Out of Uzbekistan

 

Bokhara

A quick dash through Uzbekistan, and no particular desire to linger. The route led from the border southwards to Termez, an ancient Silk Road city facing Afghanistan again across the Oxus.

It has a faintly threatening feel to it now, due to the smuggling problem, and to other tensions I can only guess at. There was a family celebration going on at the neon-lit cafe where we ate our shashlik dinner and though it seemed jolly at first there was an uncomfortable insistence that we join the party. Bottles of beer appeared on our table and a mother and son sat down and demanded we drink toasts with them. ‘To Uzbekistan!’ We did our best, then the woman dragged me on to the dance floor, hanging off me as she swayed to the music. It’s very unusual indeed in a Muslim country to see a woman drunk in public. It was a relief to slide away into the darkness and trudge back to the comfortless ‘hotel’ for the night.

Pomegranates

Things didn’t improve much the next day, as we made a northwards turn to head up through the barren centre of the country. It’s a hot and desolate place of scrub, dust, broken-down concrete buildings and marching pylons. Most of the sparse traffic is heavy container trucks and at the police ‘registration’ points along the road these and the few private vehicles are pulled over to be searched for drugs and arms. At one of these points a policewoman tipped the contents of my bag on to the floor and stirred through them, then body-searched me, making mocking gestures to indicate my scrawnyness to her ample companions as she did so. Thinnist policing in action. Who wouldn’t have shed a a pound or two after a month on the Central Asian diet, I’d like to  know? (It’s a no choice option of mutton followed by more mutton, if anyone would like to give it a try).

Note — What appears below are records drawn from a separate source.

(* ===== verification/Router.v ===== *)
(** The HTTP interface: [src/router/mod.rs].

    One definition per handler, in the order of the source, [route_of] and
    [route_request] for the route table, and [serve] for the whole stack of a
    request: from the inside out the routes, the body-size mapper, the time
    limit, the access log, the static headers and the CORS layer.  A handler that
    fails throws its [TimError]; [respond] renders it.  The theorems about the
    endpoints are in RouterTheorems.v, those about the stack in StackTheorems.v.

    Not modelled: the spans of [TraceLayer]. *)
From S2P Require Import Prelude Str Chrono Json Error World Effects Jose Claims Config Crypto.
From S2P Require Import JwtApi JwtService Introspect Security SessionCrypto SessionStore.
From S2P Require Import Outbound Registry IdToken Flow Axum AccessLog.

Definition UNTRUSTED_ECHO_CAP : nat := 256.

(** ** Request types *)

Definition generate_members : list string := ["JWTName"; "content"; "expirationInMinutes"; "audience"; "setCookie"].
Definition extend_members : list string := ["token"; "expirationInMinutes"; "setCookie"].
Definition list_members : list string :=
  ["offset"; "limit"; "byRow"; "issuedAfter"; "issuedBefore"; "expiresAfter"; "expiresBefore"; "jwtName"].

Definition login_query_of_form (fs : list (string * Value)) : option (option string) :=
  if known_only ["redirect_uri"] fs then optional de_string (member ["redirect_uri"] fs) else None.

Record CallbackQuery := mkCallbackQuery {
  cq_code : option string;
  cq_state : option string;
  cq_error : option string;
  cq_error_description : option string;
}.

Definition callback_query_of_form (fs : list (string * Value)) : option CallbackQuery :=
  c ← optional de_string (member ["code"] fs);
  s ← optional de_string (member ["state"] fs);
  e ← optional de_string (member ["error"] fs);
  d ← optional de_string (member ["error_description"] fs);
  Some (mkCallbackQuery c s e d).

Definition logout_body_of_json (fs : list (string * Value)) : option (option string) :=
  if known_only ["reason"] fs then optional de_string (member ["reason"] fs) else None.

Record LegacyBlacklistQuery := mkLegacyBlacklistQuery {
  lq_jwt : option string;
  lq_session_id : option string;
  lq_reason : option string;
}.

Definition legacy_query_of_form (fs : list (string * Value)) : option LegacyBlacklistQuery :=
  j ← optional de_string (member ["jwt"] fs);
  i ← optional de_string (member ["sessionId"; "session_id"] fs);
  r ← optional de_string (member ["reason"] fs);
  Some (mkLegacyBlacklistQuery j i r).

(** ** Cookies *)

(** The [for] loop of [cookie_value]. *)
Fixpoint find_cookie (name : string) (parts : list string) : option string :=
  match parts with
  | [] => None
  | part :: parts' =>
      match split_once "=" (trim part) with
      | Some (k, v) =>
          if bool_decide (trim k = name) && negb (bool_decide (v = "")) then Some (trim v)
          else find_cookie name parts'
      | None => find_cookie name parts'
      end
  end.

(** ** Routes *)

Inductive Route :=
| RHealth | RHealthz
| RGenerate | RValidate | RValidateBoolean | RRevoke | RRevokeBulk | RExtend | RListMe | RKeysPublic
| RVerificationKey | RUserinfo | RCustomVerify | RCustomUserinfo | RCustomExtend | RExtendSession
| RCustomBlacklist | RBlacklist
| RIntrospect | RIntrospectTypes
| RProviders | RProviderOne (id : string) | RLogin (id : string) | RCallback (id : string)
| RSessionValidate | RProfile | RLogout | RAuthHealth.

Definition static_routes : list (string * Route) :=
  [("/health", RHealth); ("/healthz", RHealthz);
   ("/jwt/custom/generate", RGenerate); ("/jwt/custom/validate", RValidate);
   ("/jwt/custom/validate/boolean", RValidateBoolean); ("/jwt/custom/revoke", RRevoke);
   ("/jwt/custom/revoke/bulk", RRevokeBulk); ("/jwt/custom/extend", RExtend);
   ("/jwt/custom/list/me", RListMe); ("/jwt/keys/public", RKeysPublic);
   ("/jwt/verification-key", RVerificationKey); ("/jwt/userinfo", RUserinfo);
   ("/jwt/custom-jwt-verify", RCustomVerify); ("/jwt/custom-jwt-userinfo", RCustomUserinfo);
   ("/jwt/custom-jwt-extend", RCustomExtend); ("/jwt/extend-jwt-session", RExtendSession);
   ("/jwt/custom-jwt-blacklist", RCustomBlacklist); ("/jwt/blacklist", RBlacklist);
   ("/introspect", RIntrospect); ("/introspect/types", RIntrospectTypes);
   ("/auth/providers", RProviders); ("/auth/session/validate", RSessionValidate);
   ("/auth/profile", RProfile); ("/auth/logout", RLogout); ("/auth/health", RAuthHealth)].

We did stay in beautiful Bokhara which made up for everything, although the ancient Lyabi Hausz cistern at its heart has acquired fairy lights in the trees and coloured fountains since my last visit. And there were busloads of tourists. (I know! I’m a tourist too!! But afflicted with traveller’s snobbery because we haven’t met anyone else along our eccentric route since Gillian all the way back in Ishkashim). At least in the Bokharan fleshpots we were able to enjoy a bottle of wine-style beverage, from Moldova, with the shashlik.

Next morning we were at the border with Turkmenistan. The two frontier posts are separated by a kilometre of dusty no-man’s land, and at either side an endless queue of steaming and hissing trucks waiting to make the crossing. Apparently this can take up to a week. We were much luckier – only two hours.

And then we were in Turkmenistan.

It’s not known as the North Korea of Central Asia for nothing.

2 thoughts on “Out of Uzbekistan

  1. Some of your posts are setting up “Is it better to travel hopefully than to arrive?” type questions in my mind, Rosie! I think it’s a good thing that you have travelled so extensively and have journeyed to this part of the world before, so you had an idea of what to expect. Pity the poor first time tourist, although some of them will probably dine out on the experience for years! 🙂 Hopefully, Turkmenistan will be kinder to you!

    • So right, Rosemary. I am a bit tired and homesick, tbh. Have seen so many things, not all of them happy by any reckoning. Much creative thinking to be done once I get home! Thank you for your company and responses along the way. All best to you.